Another question is; what is the intent for the exported QuickTime file? If it is to be used in further editing, then leave it as is, or use another high quality codec that can be used in the next tool. If you are exporting to a final destination, then you have more homework to do.

Most codecs are lossy which by definition means that quality will be lost. In this case you have choices to make between file size and quality.

Once the final projects are done and rendered to these rather large qt movie files, all we want to do is to put them on a dvd so that we can view them.

I have about 11 such files (each about 1.5 gigs in size as they are now)
for the projects and I would like to be able to burn them all to the same dvd so that all of the kids' projects are together.

Would you suggest using Compressor to change them to something smaller, or go back to the FCP timeline and export them there again in a different way?

The dvds will not be anything fancy- just each project able to play one after the other.

I don't want to create files that will not be useful for producing a simple dvd or so large that they won't all fit on one dvd. None of the projects are over two minutes long, so I am looking at a total of about 22 minutes for all 11 projects.

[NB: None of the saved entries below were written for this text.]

Lemma C9_no_events_no_accumulation_witness :
  let instants := map (fun k => 1700000000000 + 1000 * Z.of_nat k) (seq 1 60) in
  let w60 := run (ticks 1%nat instants)
                 (firstSession 1700000000000 true
                    (mkConfig custom 60 "1 Minute Session")) in
  awayTime (hook w60) = 0%Q /\ sessionDuration (hook w60) = 60 /\
  sessionActive (hook w60) = false.
Proof.
  intros instants w60.
  destruct (C9_no_events_no_accumulation 1700000000000 true
              "1 Minute Session" instants eq_refl)
    as (_ & _ & Ha & Hd & _ & _ & Hs & _).
  repeat split; assumption.
Defined.

(** C9 as stated fails: after the sixty ticks of a 60-second session
    with no update, the wall clock has 60 s since the start and
    [awayTime] has none of them. *)
Lemma C9_counterexample :
  let instants := map (fun k => 1700000000000 + 1000 * Z.of_nat k) (seq 1 60) in
  let w60 := run (ticks 1%nat instants)
                 (firstSession 1700000000000 true
                    (mkConfig custom 60 "1 Minute Session")) in
  (elapsedSinceStart w60 == 60)%Q /\
  (awayTime (hook w60) == 0)%Q /\
  ~ (awayTime (hook w60) == elapsedSinceStart w60)%Q.
Proof.
  intros instants w60. repeat split. vm_compute. discriminate.
Qed.

End Countdown.

(** ** Starting again *)

Section StartingAgain.
Import Tracker.

Lemma env_release (r : option nat) (e : Env) :
  clock (snd (release r e)) = clock e /\
  nextTimer (snd (release r e)) = nextTimer e /\
  notifyExposed (snd (release r e)) = notifyExposed e.
Proof.
  unfold release. destruct r as [id|]; [ | now repeat split ].
  destruct (truthyId (Some id)); now repeat split.
Qed.

Lemma env_stopSession (w : World) :
  clock (env (fst (stopSession w))) = clock (env w) /\
  nextTimer (env (fst (stopSession w))) = nextTimer (env w) /\
  notifyExposed (env (fst (stopSession w))) = notifyExposed (env w).
Proof.
  unfold stopSession.
  destruct (env_release (intervalRef (hook w)) (env w)) as (Hc1 & Hn1 & Hb1).
  destruct (release (intervalRef (hook w)) (env w)) as [i e1]. simpl in *.
  destruct (env_release (waterIntervalRef (hook w)) e1) as (Hc2 & Hn2 & Hb2).
  destruct (release (waterIntervalRef (hook w)) e1) as [v e2]. simpl in *.
  repeat split; congruence.
Qed.

(** C7, as the hook has it.  Whatever the tracker state, [startSession]
    sets every state variable and every ref: the buckets and the
    duration to 0, the classification to [away], the countdown to the
    configured duration, the away guard cleared; and the resulting hook
    state is the one [stopSession] followed by [startSession] gives. *)
Theorem C7_start_resets_hook_state (cfg : SessionConfig) (w : World) :
  let restarted := startSession cfg w in
  let stoppedFirst := startSession cfg (fst (stopSession w)) in
  hook restarted = hook stoppedFirst /\
  hook restarted =
    mkHook true (Some (dateNow (env w))) 0 0 0 0
           (Some (configType cfg)) (configDuration cfg) (configDuration cfg)
           None false away (Some (dateNow (env w)))
           (Some (nextTimer (env w))) (Some (S (nextTimer (env w)))).
Proof.
  intros restarted stoppedFirst.
  destruct (env_stopSession w) as (Hc & Hn & _).
  split; [ | reflexivity ].
  unfold restarted, stoppedFirst, startSession, dateNow. simpl.
  now rewrite Hc, Hn.
Qed.

(** C7 as stated fails on the timers: [startSession] arms two new
    intervals without clearing the two of the session under way, so
    four are armed where stop-then-start leaves two, and the countdown
    then runs twice a second. *)
Lemma C7_counterexample :
  let cfg := mkConfig pomodoro 1500 "Pomodoro" in
  let w := at_time 1700000005000 (firstSession 1700000000000 true cfg) in
  let restarted := startSession cfg w in
  let stoppedFirst := startSession cfg (fst (stopSession w)) in
  let aSecondLater := [ (1700000006000, Fire 1%nat); (1700000006000, Fire 3%nat) ] in
  map timerId (live (env restarted)) = [1; 2; 3; 4]%nat /\
  map timerId (live (env stoppedFirst)) = [3; 4]%nat /\
  restarted <> stoppedFirst /\
  sessionDuration (hook (run aSecondLater restarted)) = 2 /\
  sessionDuration (hook (run aSecondLater stoppedFirst)) = 1.
Proof.
  intros cfg w restarted stoppedFirst aSecondLater.
  repeat split. intros H.
  apply (f_equal (fun x => List.length (live (env x)))) in H.
  discriminate H.
Qed.

End StartingAgain.

(** ** Focus score *)

Section Score.
Import Tracker.

Lemma clock_handle (c : Command) (w : World) :
  clock (env (handle c w)) = clock (env w).
Proof.
  destruct c as [cfg | | d | id]; unfold handle.
  - reflexivity.
  - apply env_stopSession.
  - unfold_update.
    destruct (negb _ || negb _); [ reflexivity | ].
    destruct (classify d); try reflexivity.
    destruct (negb (truthy (awayStartTime (hook w)))); [ reflexivity | ].
    destruct (Qle_bool 10 _ && negb _); [ | reflexivity ].
    simpl. unfold notify. now destruct (notifyExposed (env w)).
  - unfold fire. destruct (findTimer id (env w)) as [t|]; [ | reflexivity ].
    destruct (timerCallback t); simpl; try reflexivity.
    + unfold countdownTick.
      destruct (remainingTime (hook w) <=? 1); [ | reflexivity ].
      simpl. unfold handleSessionComplete.
      destruct (env_stopSession (mkWorld (notify SessionComplete (env w)) (hook w)))
        as (Hc & _). rewrite Hc. simpl.
      unfold notify. now destruct (notifyExposed (env w)).
    + unfold notify. now destruct (notifyExposed (env w)).
Qed.

Lemma sane_stopSession (w : World) : sane w -> sane (fst (stopSession w)).
Proof.
  intros (Hf & Hd & Hl).
  destruct (hook_stopSession w) as (_ & Ed & Ef & _ & _ & El & _).
  destruct (env_stopSession w) as (Ec & _).
  unfold sane. now rewrite Ed, Ef, El, Ec.
Qed.

Lemma sane_updateFocusState (d : DetectionResults) (w : World) :
  sane w -> sane (updateFocusState d w).
Proof.
  intros H.
  assert (Ec := clock_handle (Update d) w). simpl in Ec.
  revert Ec. unfold_update.
  destruct (negb (sessionActive (hook w))
            || negb (truthy (lastUpdateTimeRef (hook w)))) eqn:G;
    [ intros _; exact H | ].
  apply orb_false_elim in G. destruct G as [_ G].
  apply negb_false_iff, truthy_some in G. destruct G as (l & El & _).
  destruct H as (Hf & Hd & Hl). rewrite El in Hl.
  set (guard := match classify d with away => _ | _ => _ end).
  destruct guard as [[a s] e]. simpl. intros Ec.
  unfold sane. simpl. rewrite Ec. repeat split.
  - rewrite El. simpl.
    assert (0 <= seconds (dateNow (env w) - l))%Q
      by (apply seconds_nonneg; unfold dateNow; lia).
    destruct (currentStateRef (hook w)); try exact Hf.
    apply Qle_trans with (0 + 0)%Q; [ discriminate | now apply Qplus_le_compat ].
  - exact Hd.
  - unfold dateNow. lia.
Qed.

Lemma sane_fire (id : nat) (w : World) : sane w -> sane (fire id w).
Proof.
  intros H.
  assert (Ec := clock_handle (Fire id) w). simpl in Ec. revert Ec.
  unfold fire. destruct (findTimer id (env w)) as [t|]; [ | intros _; exact H ].
  destruct (timerCallback t).
  - intros Ec. destruct H as (Hf & Hd & Hl).
    unfold sane in *. simpl in *. repeat split; [ exact Hf | lia | exact Hl ].
  - unfold countdownTick.
    destruct (remainingTime (hook w) <=? 1).
    + unfold handleSessionComplete.
      assert (S : sane (mkWorld (notify SessionComplete (env w)) (hook w))).
      { destruct H as (Hf & Hd & Hl). unfold sane. simpl.
        repeat split; try assumption.
        unfold notify. now destruct (notifyExposed (env w)). }
      apply sane_stopSession in S.
      destruct S as (Hf & Hd & Hl). intros Ec.
      unfold sane in *. simpl in *. repeat split; [ exact Hf | lia | exact Hl ].
    + intros Ec. destruct H as (Hf & Hd & Hl).
      unfold sane in *. simpl in *. repeat split; [ exact Hf | lia | exact Hl ].
  - intros Ec. destruct H as (Hf & Hd & Hl).
    unfold sane in *. simpl in *. repeat split; try assumption.
    unfold notify. now destruct (notifyExposed (env w)).
Qed.

Lemma sane_handle (c : Command) (w : World) : sane w -> sane (handle c w).
Proof.
  intros H. destruct c as [cfg | | d | id]; unfold handle.
  - unfold sane. simpl. unfold dateNow. repeat split; try discriminate. lia.
  - now apply sane_stopSession.
  - now apply sane_updateFocusState.
  - now apply sane_fire.
Qed.

Lemma sane_run (script : list (Z * Command)) :
  forall w : World,
    sane w -> ordered (clock (env w)) script -> sane (run script w).
Proof.
  induction script as [| [t c] rest IH]; intros w H Ho; [ exact H | ].
  destruct Ho as [Ht Ho].
  change (run ((t, c) :: rest) w) with (run rest (handle c (at_time t w))).
  apply IH.
  - apply sane_handle. destruct H as (Hf & Hd & Hl).
    unfold sane. simpl. repeat split; try assumption.
    destruct (lastUpdateTimeRef (hook w)); [ lia | exact I ].
  - now rewrite clock_handle.
Qed.

Lemma focusScore_nonneg (h : Hook) :
  (0 <= focusedTime h)%Q -> (0 <= focusScore h)%Q.
Proof.
  intros Hf. unfold focusScore.
  destruct (0 <? sessionDuration h) eqn:E; [ | discriminate ].
  apply Z.ltb_lt in E.
  apply Qmult_le_0_compat; [ | discriminate ].
  apply Qle_shift_div_l.
  - change 0%Q with (inject_Z 0). now rewrite <- Zlt_Qlt.
  - now rewrite Qmult_0_l.
Qed.

Lemma focusScore_at_most_100 (h : Hook) :
  (focusedTime h <= inject_Z (sessionDuration h))%Q -> (focusScore h <= 100)%Q.
Proof.
  intros Hf. unfold focusScore.
  destruct (0 <? sessionDuration h) eqn:E; [ | discriminate ].
  apply Z.ltb_lt in E.
  setoid_replace 100%Q with (1 * 100)%Q at 2 by reflexivity.
  apply Qmult_le_compat_r; [ | discriminate ].
  apply Qle_shift_div_r.
  - change 0%Q with (inject_Z 0). now rewrite <- Zlt_Qlt.
  - now rewrite Qmult_1_l.
Qed.

(** What does hold of the score.  In every state reached from the first
    render by a script whose instants never go back, it is not negative
    and is 0 while [sessionDuration] is 0; it is at most 100 whenever
    [focusedTime] does not exceed [sessionDuration]. *)
Lemma focusScore_reached (e : Env) (script : list (Z * Command)) :
  ordered (clock e) script ->
  let h := hook (run script (mount e)) in
  (0 <= focusScore h)%Q /\
  (sessionDuration h = 0 -> focusScore h = 0%Q) /\
  ((focusedTime h <= inject_Z (sessionDuration h))%Q -> (focusScore h <= 100)%Q).
Proof.
  intros Ho h.
  assert (S : sane (run script (mount e))).
  { apply sane_run; [ | exact Ho ].
    unfold sane. simpl. repeat split; try discriminate. }
  repeat split.
  - apply focusScore_nonneg. apply S.
  - intros Hd. unfold focusScore. now rewrite Hd.
  - apply focusScore_at_most_100.
Qed.

Example focusScore_reached_one_second :
  let d := mkDetection true 0.9 in
  let script := (1700000000000, Start (mkConfig pomodoro 1500 "Pomodoro"))
                :: detections 1700000000000 d (seq 1 10)
                ++ ticks 1%nat [1700000001000] in
  let h := hook (run script (mount (fresh 1700000000000 true))) in
  (0 <= focusScore h)%Q /\ (focusScore h <= 100)%Q.
Proof.
  intros d script h.
  destruct (focusScore_reached (fresh 1700000000000 true) script)
    as (Hlow & _ & Hhigh).
  - simpl. repeat split; lia.
  - split; [ exact Hlow | ]. apply Hhigh. vm_compute. discriminate.
Qed.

Right now we still have the animations saved as FCP projects and we can open them in FCP and export them in a different way if necessary.
I would like to keep them at dv size rather than turn them into little postage stamp size images at a 1/4 of the original dv size or something.

Any suggestions as to how to export from FCP or what to convert them to in Compressor would be very much appreciated. Thanks.

And, in the future, when creating the movie clips from the digital images in FCP, what sort of settings should I use to keep everything more manageable?
Is the animation codec the wrong one to use? Should I have used pal dv for rendering the original digital images into movie clips?
 
Simply go:

export to compressor

and choose a DVD setting. bam. done.

No need to render/print a movie to convert. FCP can do it from within.


Animation as a codec is ONLY useful for, well, animations. Which is more like saying, very colorful large swatches of non-gradient shapes etc. Like, animated text, or shapes which you do NOT want to have artifacts but smooth full colors.

Animation is an uncompressed codec, meaning its HUGE file size, but with it comes clear and clean video files of digital stuff that wasnt recorded in real life.
 
Simply go:

export to compressor

and choose a DVD setting. bam. done.

No need to render/print a movie to convert. FCP can do it from within.


Animation as a codec is ONLY useful for, well, animations. Which is more like saying, very colorful large swatches of non-gradient shapes etc. Like, animated text, or shapes which you do NOT want to have artifacts but smooth full colors.

Animation is an uncompressed codec, meaning its HUGE file size, but with it comes clear and clean video files of digital stuff that wasnt recorded in real life.

Thanks, I suspected that it was meant more for hand drawn/painted animation stuff than stop-motion photographs.

If I go to export> compressor and select one of the dvd presets, how should I use the resulting file when burning the dvd?
Will a program like dvd pro or idvd then compress it again or will it be recognized as ready for the dvd creation process without further conversions?